Talvez mais do que outras vezes, esta 26ª edição demonstrou ter um rumo claro do ponto de vista musical, confirmando o cuidado na seleção das escolhas artísticas que compõem o cartaz. Do Slowdive, nome histórico do line-up deste ano, aos grupos que tocaram à tarde no Chiostro di San Francesco, o maior componente foi o shoegaze e a psicodelia, com destaque para o revival geral dos sons etéreos e flutuantes nos lançamentos mais recentes. A existência de um fio condutor é na verdade um aspecto bastante novo do Ypsigrock, que no passado talvez tenha se desviado um pouco para tendências mais pop, e a coerência, bem como a qualidade das bandas, foram os pré-requisitos para a edição de 2023.
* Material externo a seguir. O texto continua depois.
(** The bytes of a validated document. *)
Definition metadata_header (m : Metadata) (kind : Z) : blob :=
  METADATA_MAGIC ++ u8_be kind ++ u16_be (rs_len (md_name m))
  ++ u32_be (from_option rs_len u32_max (md_description m))
  ++ u16_be (from_option rs_len u16_max (md_username m)) ++ u8_be (zlen (md_tags m)).
Definition metadata_body (m : Metadata) : blob :=
  rs_bytes (md_name m) ++ opt_bytes (md_description m) ++ opt_bytes (md_username m)
  ++ concat (tag_record <$> md_tags m).

Lemma length_field_Ok max n : 0 <= n <= max -> length_field max n = Ok n.
Proof. intros. unfold length_field. by rewrite (proj2 (try_from_Some max n n)). Qed.

Lemma tag_bytes_bound ts :
  Forall (fun t => 0 < rs_len t <= MAX_TAG_BYTES) ts ->
  foldr (fun t n => 2 + rs_len t + n) 0 ts <= 66 * zlen ts.
Proof.
  unfold MAX_TAG_BYTES, zlen. induction 1 as [|t ts Ht HF IH]; cbn [foldr length]; [lia|].
  rewrite Nat2Z.inj_succ. lia.
Qed.

Lemma zlen_rs s : zlen (rs_bytes s) = rs_len s.
Proof. done. Qed.

Lemma encode_metadata_ok m kind :
  metadata_ok m -> encode_metadata m kind = Ok (metadata_header m kind ++ metadata_body m).
Proof.
  intros [H1 H2 H3 H4 H5 H6]. unfold MAX_NAME_BYTES, MAX_DESCRIPTION_BYTES, MAX_USERNAME_BYTES, MAX_TAGS in *.
  assert (Forall (fun t => 0 < rs_len t <= MAX_TAG_BYTES) (md_tags m)) as Ht
    by (eapply Forall_impl; [exact H6|]; naive_solver).
  pose proof (tag_bytes_bound _ Ht) as Hb. pose proof (zlen_nonneg (md_tags m)).
  unfold encode_metadata. rewrite (length_field_Ok u16_max (rs_len _)) by (unfold u16_max; lia). cbn [result_bind].
  assert (zlen (opt_bytes (md_description m)) <= 4096 /\
    match md_description m with Some d => length_field u32_max (rs_len d) | None => Ok u32_max end
    = Ok (from_option rs_len u32_max (md_description m))) as [Hd ->].
  { destruct (md_description m) as [t|]; cbn; [|done]. specialize (H3 _ eq_refl).
    pose proof (rs_len_nonneg t). rewrite zlen_rs. split; [done|]. apply length_field_Ok. unfold u32_max. lia. }
  cbn [result_bind].
  assert (zlen (opt_bytes (md_username m)) <= 256 /\
    match md_username m with Some d => length_field u16_max (rs_len d) | None => Ok u16_max end
    = Ok (from_option rs_len u16_max (md_username m))) as [Hu ->].
  { destruct (md_username m) as [t|]; cbn; [|done]. destruct (H4 _ eq_refl) as [? _].
    pose proof (rs_len_nonneg t). rewrite zlen_rs. split; [done|]. apply length_field_Ok. unfold u16_max. lia. }
  cbn [result_bind]. rewrite length_field_Ok by lia. cbn [result_bind].
  rewrite (proj2 (Z.ltb_ge _ _)) by (unfold u64_max; lia).
  assert (exists l, result_mapM (fun t => length_field u16_max (rs_len t)) (md_tags m) = Ok l) as [l ->].
  { exists (rs_len <$> md_tags m). apply result_mapM_Forall2, Forall2_fmap_r, Forall_Forall2_diag.
    eapply Forall_impl; [exact Ht|]. intros t ?. simpl in *. apply length_field_Ok.
    unfold MAX_TAG_BYTES, u16_max in *. lia. }
  cbn [result_bind]. unfold metadata_header, metadata_body. by rewrite <- !app_assoc.
Qed.

(** The eighteen header bytes, field by field. *)
Lemma header_fields (a b c d e f rest : blob) :
  length a = 8%nat -> length b = 1%nat -> length c = 2%nat -> length d = 4%nat -> length e = 2%nat ->
  length f = 1%nat ->
  let l := (a ++ b ++ c ++ d ++ e ++ f) ++ rest in
  take 8 l = a /\ byte_at l 8 = be_decode b /\ take 2 (drop 9 l) = c /\ take 4 (drop 11 l) = d
  /\ take 2 (drop 15 l) = e /\ byte_at l 17 = be_decode f.
Proof.
  intros Ha Hb Hc Hd He Hf.
  destruct b as [|b0 [|]]; try done. destruct f as [|f0 [|]]; try done.
  do 9 (destruct a as [|? a]; try done). do 3 (destruct c as [|? c]; try done).
  do 5 (destruct d as [|? d]; try done). do 3 (destruct e as [|? e]; try done).
Qed.

Lemma header_eta (l : blob) :
  18 <= zlen l ->
  take 18 l = take 8 l ++ u8_be (byte_at l 8) ++ take 2 (drop 9 l) ++ take 4 (drop 11 l)
              ++ take 2 (drop 15 l) ++ u8_be (byte_at l 17).
Proof.
  unfold zlen. intros H.
  do 18 (destruct l as [|? l]; [simpl in H; lia|]). unfold byte_at, u8_be, be_encode. cbn -[Z_of_byte].
  rewrite !Z.shiftr_0_r, !byte_of_Z_of_byte. done.
Qed.

Lemma metadata_header_length m kind : length (metadata_header m kind) = 18%nat.
Proof. unfold metadata_header. by autorewrite with smcv_len. Qed.

Lemma read_optional_Ok bytes cur n max o cur' :
  (forall k, n = Some k -> 0 <= k) -> read_optional bytes cur n max = Ok (o, cur') ->
  (rs_len <$> o) = n /\ (forall s, o = Some s -> rs_len s <= max)
  /\ take cur' bytes = take cur bytes ++ opt_bytes o.
Proof.
  intros Hn H. destruct n as [k|]; simpl in H.
  - apply result_bind_Ok in H as ([s c] & H & [= <- <-]). apply read_string_Ok in H as (? & ? & _ & ?); [|auto].
    simpl. split; [congruence|]. split; [|done]. intros ? [= <-]. lia.
  - injection H as <- <-. simpl. by rewrite app_nil_r.
Qed.

Lemma read_optional_app pre o post max :
  (forall s, o = Some s -> rs_len s <= max) ->
  read_optional (pre ++ opt_bytes o ++ post) (length pre) (rs_len <$> o) max
  = Ok (o, length (pre ++ opt_bytes o)).
Proof.
  intros Hm. destruct o as [s|]; simpl.
  - rewrite read_string_app; [done|auto|done].
  - by rewrite app_nil_r.
Qed.

Lemma be_encode_decode_len n l : length l = n -> be_encode n (be_decode l) = l.
Proof. intros <-. apply be_encode_decode. Qed.

Lemma decode_sound b kind m :
  decode_metadata b kind = Ok m -> metadata_ok m /\ b = metadata_header m kind ++ metadata_body m.
Proof.
  unfold decode_metadata. case_match eqn:E1; [done|]. rewrite !orb_false_iff, !negb_false_iff in E1.
  destruct E1 as [[Hlen Hmagic] Hkind]. bprop. apply bool_decide_eq_true in Hmagic. cbv zeta.
  case_match eqn:E2; [done|]. rewrite !orb_false_iff in E2. destruct E2 as [[Hdl Hul] Htc]. bprop.
  intros H. apply result_bind_Ok in H as ([name c1] & Hname & H).
  apply result_bind_Ok in H as ([desc c2] & Hdesc & H).
  apply result_bind_Ok in H as ([user c3] & Huser & H).
  apply result_bind_Ok in H as ([tags c4] & Htags & H).
  case_match eqn:E3; [done|]. injection H as <-. rewrite !orb_false_iff, !negb_false_iff in E3.
  destruct E3 as [[[Hc Hn] Hu] Ht]. apply Nat.eqb_eq in Hc. rewrite existsb_false in Ht.
  pose proof (be_decode_range (take 2 (drop 9 b))). pose proof (be_decode_range (take 4 (drop 11 b))).
  pose proof (be_decode_range (take 2 (drop 15 b))).
  apply read_string_Ok in Hname as (Nl & Nm & Nn & Nt); [|lia].
  apply read_optional_Ok in Hdesc as (Dl & Dm & Dt); [|intros k; destruct (be_decode (take 4 (drop 11 b)) =? u32_max); [done|]; intros [= <-]; lia].
  apply read_optional_Ok in Huser as (Ul & Um & Ut); [|intros k; destruct (be_decode (take 2 (drop 15 b)) =? u16_max); [done|]; intros [= <-]; lia].
  apply read_tags_Ok in Htags as (Tl & TF & Tt).
  assert (0 <= byte_at b 17) as Hb17.
  { unfold byte_at. destruct (b !! 17%nat); simpl; [apply Z_of_byte_range|done]. }
  specialize (Nn eq_refl). split.
  - split; cbn; [lia|done|auto| |unfold zlen; lia|].
    + intros u ->. simpl in Hu. auto.
    + rewrite Forall_forall in TF, Ht |- *. auto.
  - rewrite <- (take_ge b c4) at 1 by lia. rewrite Tt, Ut, Dt, Nt. unfold metadata_header, metadata_body. cbn.
    rewrite (header_eta b) by lia. rewrite Hmagic, <- Hkind, !Nl.
    assert (length b >= 18)%nat by (unfold zlen in Hlen; lia).
    assert (forall k n, (k + n <= length b)%nat -> length (take n (drop k b)) = n) as Hsub
      by (intros; rewrite length_take, length_drop; lia).
    replace (u32_be (from_option rs_len u32_max desc)) with (take 4 (drop 11 b)).
    2:{ replace (from_option rs_len u32_max desc) with (be_decode (take 4 (drop 11 b))).
        - unfold u32_be. rewrite be_encode_decode_len; [done|]. apply Hsub. lia.
        - clear -Dl. destruct (be_decode (take 4 (drop 11 b)) =? u32_max) eqn:Eb; destruct desc; simplify_eq/=; [lia|done]. }
    replace (u16_be (from_option rs_len u16_max user)) with (take 2 (drop 15 b)).
    2:{ replace (from_option rs_len u16_max user) with (be_decode (take 2 (drop 15 b))).
        - unfold u16_be. rewrite be_encode_decode_len; [done|]. apply Hsub. lia.
        - clear -Ul. destruct (be_decode (take 2 (drop 15 b)) =? u16_max) eqn:Eb; destruct user; simplify_eq/=; [lia|done]. }
    replace (u16_be (be_decode (take 2 (drop 9 b)))) with (take 2 (drop 9 b)).
    2:{ unfold u16_be. rewrite be_encode_decode_len; [done|]. apply Hsub. lia. }
    replace (zlen tags) with (byte_at b 17) by (unfold zlen; lia). by rewrite <- !app_assoc.
Qed.

Lemma be_decode_u8 z : 0 <= z < 256 -> be_decode (u8_be z) = z.
Proof. intros. by apply be_decode_encode. Qed.
Lemma be_decode_u16 z : 0 <= z <= u16_max -> be_decode (u16_be z) = z.
Proof. intros. apply be_decode_encode. change (256 ^ Z.of_nat 2) with 65536. unfold u16_max in *. lia. Qed.
Lemma be_decode_u32 z : 0 <= z <= u32_max -> be_decode (u32_be z) = z.
Proof. intros. apply be_decode_encode. change (256 ^ Z.of_nat 4) with 4294967296. unfold u32_max in *. lia. Qed.

(** An optional field is absent exactly when its length field is all ones. *)
Lemma optional_length (o : option rstring) max full :
  (forall s, o = Some s -> rs_len s <= max) -> max < full ->
  (if from_option rs_len full o =? full then None else Some (from_option rs_len full o)) = rs_len <$> o.
Proof.
  intros Ho Hf. destruct o as [s|]; simpl.
  - specialize (Ho _ eq_refl). rewrite (proj2 (Z.eqb_neq _ _)); [done|lia].
  - by rewrite Z.eqb_refl.
Qed.

Lemma optional_in_bound (o : option rstring) max :
  (forall s, o = Some s -> rs_len s <= max) -> is_some_and (rs_len <$> o) (fun n => max <? n) = false.
Proof. intros Ho. destruct o as [s|]; [|done]. simpl. apply Z.ltb_ge. auto. Qed.

Lemma from_option_range (o : option rstring) max full :
  (forall s, o = Some s -> rs_len s <= max) -> max <= full -> 0 <= full ->
  0 <= from_option rs_len full o <= full.
Proof.
  intros Ho ??. destruct o as [s|]; simpl; [|lia].
  specialize (Ho _ eq_refl). pose proof (rs_len_nonneg s). lia.
Qed.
Depois do aperitivo de boas-vindas no Bar Cycas que reúne os primeiros clientes atrás do console de Fabio Nirta (Shirt vs T-shirt), o espaço que acolhe o evento inaugural é a antiga Igreja do Crucifixo. Este ano a habitual residência artística The Sound of This Place está a cargo de uma equipe feminina (Marie Davidson, Dana Gingras, Lucie Bazzo e Francesca Fabrizi) que apresenta um espectáculo suspenso entre a dança e a música electrônica. Com uma ligeira sobreposição de tempo, a primeiro apresentação no palco da Piazza Castello é a dos americanos Thus Love. A energia pós-punk, tendente ao canto evocativo do Bauhaus, sem tons excessivamente sombrios, envolve a chegada do público com uma presença de palco envolvente (em particular, menção ao cantor e guitarrista – na foto – Echo Mars), entre o melhor de todo evento. Pale Blue Eyes, o segundo a subir ao palco, consegue misturar o tom melódico do indie dos anos 80 com a psicodelia e o dream pop de uma forma intrigante, sem desprezar os ritmos lisérgicos do estilo Neu. Talvez menos memorável tenha sido a atuação de Ekkstacy, que apesar da atitude rock, próxima do nu metal, deixou uma impressão estática.
Da cota italiana, depois do esplêndido concerto de Manuel Agnelli em 2022, o destaque deste ano vai para Verdena. A banda mostra excelente harmonia no palco e com o público, apresentando-se durante quase uma hora e meia. O setlist atende aos desejos dos fãs que compareceram à ocasião graças à presença de músicas escolhidas homogeneamente de todos os álbuns, encerrando o encore com o primeiro single “Valvonauta”, seguido de uma música (“Pascolare”) retirada do recente álbum, “Volevo Magia”.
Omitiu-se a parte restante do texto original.